3. **Manage users:**
- Scroll to the "User Management" section at the bottom.
- **Add new users:** Enter username, password, and check "Admin" if they should have admin access.
- **Edit users:** Click "Edit" on any user to modify their password or admin status.
- **Delete users:** Click "Delete" to remove a user (you cannot delete your own account).

## File structure

### Project layout

```txt
captcha-labeling-tool/
├── LICENSE
├── README.md
├── requirements.txt
├── storage/ # Base dir for sites (configurable)
│ ├── users.json # User accounts (auto-created)
│ ├── site_a/
│ │ ├── img/ # CAPTCHA images for this site
│ │ ├── labels.json # Labels for this site
│ │ └── buckets.json # Bucket state (auto-created)
│ └── site_b/
│ ├── img/
│ └── labels.json
└── src/
├── app.py # Flask app and API
├── auth.py # Authentication and user management
├── bucket_manager.py # Per-site bucket logic
├── file_lock.py # Safe JSON read/write
├── sites.py # Site discovery and paths
└── templates/
├── index.html # Labeling UI
├── admin.html # Admin review UI
├── login.html # Login page
└── setup.html # First-time setup page
```

### Labels format (per site)

Each site's `labels.json` stores labels in one of two formats:

**Legacy flat format** (backward compatible):

```json
{
"captcha_1.jpg": "p7xgy",
"captcha_2.jpg": "6c3fn",
"captcha_3.jpg": "__NULL__"
}
```

**Extended nested format** (with user tracking):

```json
{
"captcha_1.jpg": {
"value": "p7xgy",
"labeled_by": "alice"
},
"captcha_2.jpg": {
"value": "6c3fn",
"labeled_by": "bob",
"admin_review": {
"status": "sure",
"reviewed_by": "admin"
}
},
"captcha_3.jpg": {
"value": "__NULL__",
"labeled_by": "alice"
}
}
```

- `value`: The label text (or `"__NULL__"` for empty/unreadable images)
- `labeled_by`: Username of the user who created the label (added automatically)
- `admin_review.status`: `"sure"` or `"not_sure"` (set by admins)
- `admin_review.reviewed_by`: Username of the admin who reviewed the label

**Note:** New labels are automatically saved in the nested format with `labeled_by`. Existing flat labels remain compatible and are converted to nested format when updated.

### User accounts

User accounts are stored in `storage/users.json`:

```json
[
{
"username": "admin",
"password": "admin",
"is_admin": true
},
{
"username": "labeler1",
"password": "password123",
"is_admin": false
}
]
```

**First-time setup:** If `storage/users.json` doesn't exist or is empty, the app will redirect to `/setup` where you can create the first admin user. The first user created is automatically granted admin privileges.

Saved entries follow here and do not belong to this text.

(** Site before name, whichever spelling the name was given under. *)
Lemma site_or_name args ctx usrParam : cg_ok (graph ctx) -> cache_ok toLower ctx ->
  forall nameKey name, (forall n, name = Some n -> isValidUtf8 n = true) ->
  let r := match getString args (companionParam usrParam (str "site")) with
           | Some site => resolve_site isValidUtf8 ctx usrParam site name
           | None => match name with None => (None, None, ctx) | Some n => resolve_name toLower isValidUtf8 args ctx nameKey usrParam n end
           end in
  graph r.2 = graph ctx /\ cache_ok toLower r.2 /\
  match getString args (companionParam usrParam (str "site")), name with
  | Some site, name => site_promise ctx site name r.1
  | None, Some n => name_promise args (graph ctx) usrParam n r.1
  | None, None => r.1 = (None, None)
  end.
Proof.
  intros Hg Hc nameKey name Hname. destruct (getString args (companionParam usrParam (str "site"))) as [site|].
  - destruct (resolve_site_cases ctx usrParam site name) as [E H]. cbv zeta. rewrite E. by destruct name.
  - destruct name as [n|]; [|done]. by apply resolve_name_cases; [..|apply Hname].
Qed.
End Contract.

(** Resolution answers with one identity, a refusal or nothing, and says which:
    - a usr parameter is taken verbatim when the graph holds it and refused as not found
      otherwise;
    - a call site gives the one callee recorded there that agrees with the name (if a name
      is given too), is not found when there is none and ambiguous when there are several;
    - a name gives the one candidate that is left after the filter, provided the graph
      holds it; it is not found when the graph holds no candidate and ambiguous when
      several functions share the name and the filter does not single one out;
    - without any of them there is no answer and no payload.
    A result never comes with a payload, and the context keeps its graph and its cache. *)
Theorem resolve_identity_contract `{UI : !UnorderedIter} (toLower : Byte.byte -> Byte.byte) (isValidUtf8 : bytes -> bool)
    (args : JsonArgs) (ctx : ToolContext) (nameParam usrParam : bytes) :
  cg_ok (graph ctx) -> cache_ok toLower ctx ->
  (forall key s, getString args key = Some s -> isValidUtf8 s = true) ->
  let g := graph ctx in
  let r := resolveIdentity toLower isValidUtf8 args ctx nameParam usrParam in
  graph r.2 = g /\ cache_ok toLower r.2 /\
  match getString args usrParam, getString args (companionParam usrParam (str "site")), identityName args nameParam with
  | Some u, _, _ =>
      (known_text isValidUtf8 g u /\ r.1 = (Some u, None)) \/
      (~ known_text isValidUtf8 g u /\ r.1.1 = None /\ answers r.1.2 NotFound)
  | None, Some site, name => site_promise isValidUtf8 ctx site name r.1
  | None, None, Some name => name_promise isValidUtf8 args g usrParam name r.1
  | None, None, None => r.1 = (None, None)
  end.
Proof.
  intros Hg Hc Hutf g r. unfold r, resolveIdentity, identityName.
  destruct (getString args usrParam) as [u|] eqn:Eu.
  { destruct (isKnownIdentity isValidUtf8 ctx u) eqn:Ek; cbn [fst snd].
    - split_and!; [done|done|]. left. split; [|done]. by apply isKnownIdentity_spec in Ek.
    - destruct (unknown_context toLower isValidUtf8 ctx usrParam u Hg Hc) as (E & Ha & Hx1 & Hx2). split_and!; [done..|].
      right. split; [|done]. unfold g. rewrite <- isKnownIdentity_spec by done. by rewrite Ek. }
  pose proof (site_or_name toLower isValidUtf8 args ctx usrParam Hg Hc) as Hcore.
  destruct (getString args nameParam) as [n|] eqn:En.
  { apply (Hcore nameParam (Some n)). intros m [= <-]. by eapply Hutf. }
  destruct (identityAlias nameParam) as [|c alias]; [by apply (Hcore nameParam None)|].
  destruct (getString args (c :: alias)) as [n|] eqn:En'; [|by apply (Hcore nameParam None)].
  apply (Hcore (c :: alias) (Some n)). intros m [= <-]. by eapply Hutf.
Qed.
(* ===== verification/Codec.v ===== *)
(** The binary encoding of saved indexes (src/callgraph/Snapshot.cpp, lines 50-150): the
    little-endian emitters and the bounds-checked reader, whose failure is sticky.

    A reader is the bytes left and the flag [ok].  Decoders are written in the state monad
    of the reader; [reads m enc a] says that [m] consumes exactly [enc] and returns [a],
    and is proved of a decoder from its parts. *)

From S2P Require Import Prelude.

Definition byte_of (n : N) : Byte.byte := default Byte.x00 (Byte.of_N n).

(** [(v >> (8 * i)) & 0xFF], for [i] below [k]. *)
Definition put_le (k : nat) (v : N) : bytes :=
  (fun i => byte_of (N.land (N.shiftr v (8 * N.of_nat i)) 255)) <$> seq 0 k.

(** The value of little-endian bytes: [v |= byte << (8 * i)]. *)
Definition le_value (l : bytes) : N :=
  snd (foldl (fun '(i, v) b => (i + 1, N.lor v (N.shiftl (Byte.to_N b) (8 * i))))%N (0%N, 0%N) l).

Definition putU8 (v : N) : bytes := put_le 1 v.
Definition putU32 (v : N) : bytes := put_le 4 v.
Definition putU64 (v : N) : bytes := put_le 8 v.

(** [static_cast<uint32_t>(c.size())]. *)
Definition size32 {A} (l : list A) : N := u32 (N.of_nat (length l)).

Definition putLenStr (s : bytes) : bytes := putU32 (size32 s) ++ s.

Definition put_bool (b : bool) : bytes := putU8 (if b then 1 else 0).

(** A count, then the elements. *)
Definition put_list {A} (enc : A -> bytes) (l : list A) : bytes := putU32 (size32 l) ++ (l ≫= enc).

#[global] Arguments put_le : simpl never.
#[global] Arguments putU8 : simpl never.
#[global] Arguments putU32 : simpl never.
#[global] Arguments putU64 : simpl never.
#[global] Arguments putLenStr : simpl never.
#[global] Arguments put_bool : simpl never.
#[global] Arguments put_list : simpl never.

(** * The reader *)

Record Reader := MkReader { rest : bytes; ok : bool }.
(* ===== verification/Staleness.v ===== *)
(** What a warm start trusts (src/callgraph/Snapshot.cpp, lines 1352-1604): which units
    must be parsed again, which stamps cannot be trusted, and how the dependencies and
    outcomes of a bake are recorded in the meta.

    [stat] is the file system: modification time and size of a file that exists. *)

From S2P Require Import Prelude Results Codec SnapshotMeta.

Abbreviation TuDependencies := (gmap bytes (list FileStamp)).
Abbreviation TuOutcomes := (gmap bytes TuOutcome).

Section Stamps.
Variable stat : bytes -> option (N * N).

Definition stamp_of (f : bytes) : FileStamp :=
  match stat f with Some (t, s) => MkStamp f t s | None => MkStamp f 0 0 end.

Definition stampFiles (fs : list bytes) : list FileStamp := stamp_of <$> fs.
End Stamps.

Definition kNsPerSecond : N := 1000000000.

Definition whole_second (t : N) : N := (t - t mod kNsPerSecond)%N.

Definition sameParsedVersion (recorded now : FileStamp) : bool :=
  negb (fs_mtimeNs recorded =? 0)%N && (fs_size recorded =? fs_size now)%N &&
  (fs_mtimeNs recorded =? whole_second (fs_mtimeNs now))%N.

Definition sameTuVersion (recorded now : FileStamp) : bool :=
  negb (fs_mtimeNs recorded =? 0)%N && bool_decide (recorded = now).

Definition tuStatusName (status : TuStatus) : bytes :=
  match status with
  | Indexed => str "indexed" | Partial => str "partial" | Crashed => str "crashed"
  | Poisoned => str "poisoned" | Skipped => str "skipped" | TimedOut => str "timeout"
  end.

(** * Coverage *)

(** [i < meta.outcomes.size() ? meta.outcomes\[i\].status : TuStatus::Skipped]. *)
Definition status_at (m : SnapshotMeta) (i : nat) : TuStatus :=
  match outcomes m !! i with Some o => oc_status o | None => Skipped end.

Definition count_status (c : IndexCoverage) (s : TuStatus) : IndexCoverage :=
  match s with
  | Indexed => MkCoverage (requested c) (indexed c + 1) (partial c) (failed c)
  | Partial => MkCoverage (requested c) (indexed c) (partial c + 1) (failed c)
  | _ => MkCoverage (requested c) (indexed c) (partial c) (failed c + 1)
  end.

Definition coverageOf (m : SnapshotMeta) : IndexCoverage :=
  foldl (fun c i => count_status c (status_at m i))
    (MkCoverage (N.of_nat (length (files m))) 0 0 0) (seq 0 (length (files m))).

(** * Dirty units *)

Inductive DirtyReason := Clean | Stamp | Inputs | Deps | Retry.

#[global] Instance DirtyReason_eq_dec : EqDecision DirtyReason.
Proof. solve_decision. Defined.

Record DirtyReport := MkReport {
  viaInputs : nat;
  viaDeps : nat;
  retried : nat;
  reasons : list DirtyReason;
  detail : list bytes
}.

Definition stampText (fs : FileStamp) : bytes :=
  if (fs_mtimeNs fs =? 0)%N then str "unstable or absent"
  else str "mtime " ++ to_string (fs_mtimeNs fs / kNsPerSecond) ++ str "." ++
       to_string (fs_mtimeNs fs mod kNsPerSecond) ++ str " size " ++ to_string (fs_size fs).

(** [recorded\[meta.files\[i\].path\] = i] for every unit: the last one wins. *)
Definition recorded_paths (m : SnapshotMeta) : gmap bytes nat :=
  foldl (fun acc i => match files m !! i with Some f => <[fs_path f := i]> acc | None => acc end)
    ∅ (seq 0 (length (files m))).

Section Dirty.
Variables (stat : bytes -> option (N * N)) (m : SnapshotMeta) (fingerprints0 : option (list bytes)).

Definition depsNow : list FileStamp := stampFiles stat (fs_path <$> deps m).

Definition depChanged : list bool := zip_with (fun d now => negb (sameParsedVersion d now)) (deps m) depsNow.

(** The fingerprint test: skipped without current fingerprints, and a missing one differs. *)
Definition inputs_changed (r i : nat) : bool :=
  match fingerprints0 with
  | None => false
  | Some fps =>
      match fingerprints m !! r, fps !! i with
      | Some a, Some b => negb (bool_decide (a = b))
      | _, _ => true
      end
  end.

(** The first dependency of a recorded unit that changed. *)
Definition changed_dep (r : nat) : option N :=
  match tuDeps m !! r with
  | None => None
  | Some l => List.find (fun id => match depChanged !! N.to_nat id with Some b => b | None => false end) l
  end.

Definition needs_retry (r : nat) : bool :=
  match outcomes m with
  | [] => false
  | _ => match outcomes m !! r with Some o => negb (bool_decide (oc_status o = Indexed)) | None => true end
  end.

(** The body of the loop for the [i]-th selected unit: the reason and its evidence. *)
Definition classify (i : nat) (cur : FileStamp) : DirtyReason * bytes :=
  match recorded_paths m !! fs_path cur with
  | None => (Stamp, str "not recorded in the index")
  | Some r =>
      let f := default (MkStamp [] 0 0) (files m !! r) in
      if negb (sameTuVersion f cur) then
        (Stamp, str "own stamp changed (recorded " ++ stampText f ++ str ", now " ++ stampText cur ++ str ")")
      else if inputs_changed r i then (Inputs, str "compile inputs changed (fingerprint differs)")
      else match changed_dep r with
           | Some id =>
               let d := default (MkStamp [] 0 0) (deps m !! N.to_nat id) in
               let now := default (MkStamp [] 0 0) (depsNow !! N.to_nat id) in
               (Deps, str "opened file changed: " ++ fs_path d ++ str " (recorded " ++ stampText d ++
                      str ", now " ++ stampText now ++ str ")")
           | None => if needs_retry r then (Retry, str "last parse did not end indexed") else (Clean, [])
           end
  end.

Definition note_reason (why : DirtyReport) (rd : DirtyReason * bytes) : DirtyReport :=
  MkReport (viaInputs why + if decide (rd.1 = Inputs) then 1 else 0)
    (viaDeps why + if decide (rd.1 = Deps) then 1 else 0)
    (retried why + if decide (rd.1 = Retry) then 1 else 0)
    (reasons why ++ [rd.1]) (detail why ++ [rd.2]).

Definition dirtyTUs (current : list FileStamp) : list bool * DirtyReport :=
  let rds := imap classify current in
  ((fun rd => negb (bool_decide (rd.1 = Clean))) <$> rds, foldl note_reason (MkReport 0 0 0 [] []) rds).
End Dirty.

(** * Recording *)

Definition mark_unstable (bakeSecondNs : N) (fs : FileStamp) : FileStamp * nat :=
  if negb (fs_mtimeNs fs =? 0)%N && (bakeSecondNs <=? fs_mtimeNs fs)%N
  then (MkStamp (fs_path fs) 0 (fs_size fs), 1) else (fs, 0).

Definition with_stamps (fs ds : list FileStamp) (m : SnapshotMeta) : SnapshotMeta :=
  MkMeta (collapsePaths m) (lockAllowlist m) (lockBuiltins m) (channelTypes m) fs ds (tuDeps m)
    (entryPoints m) (fingerprints m) (outcomes m) (provenance m).

Definition markUnstableStamps (m : SnapshotMeta) (bakeStart : N) : SnapshotMeta * nat :=
  let second := whole_second bakeStart in
  let fs := mark_unstable second <$> files m in
  let ds := mark_unstable second <$> deps m in
  (with_stamps (fst <$> fs) (fst <$> ds) m, sum_list (snd <$> fs) + sum_list (snd <$> ds)).

Definition dependenciesOf (m : SnapshotMeta) : TuDependencies :=
  foldl (fun out i =>
           match files m !! i, tuDeps m !! i with
           | Some f, Some l =>
               <[fs_path f := default [] (out !! fs_path f) ++ omap (fun id => deps m !! N.to_nat id) l]> out
           | _, _ => out
           end) ∅ (seq 0 (length (files m))).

**Security Note:** Passwords are stored in plain text. This is intentional for simplicity in a local tool. For production deployments, consider implementing password hashing.

## Contributing

Contributions are welcome! If you find any issues or have suggestions for improvements, please open an issue or submit a pull request.

## License

This project is licensed under the MIT License. See the `LICENSE` file for details.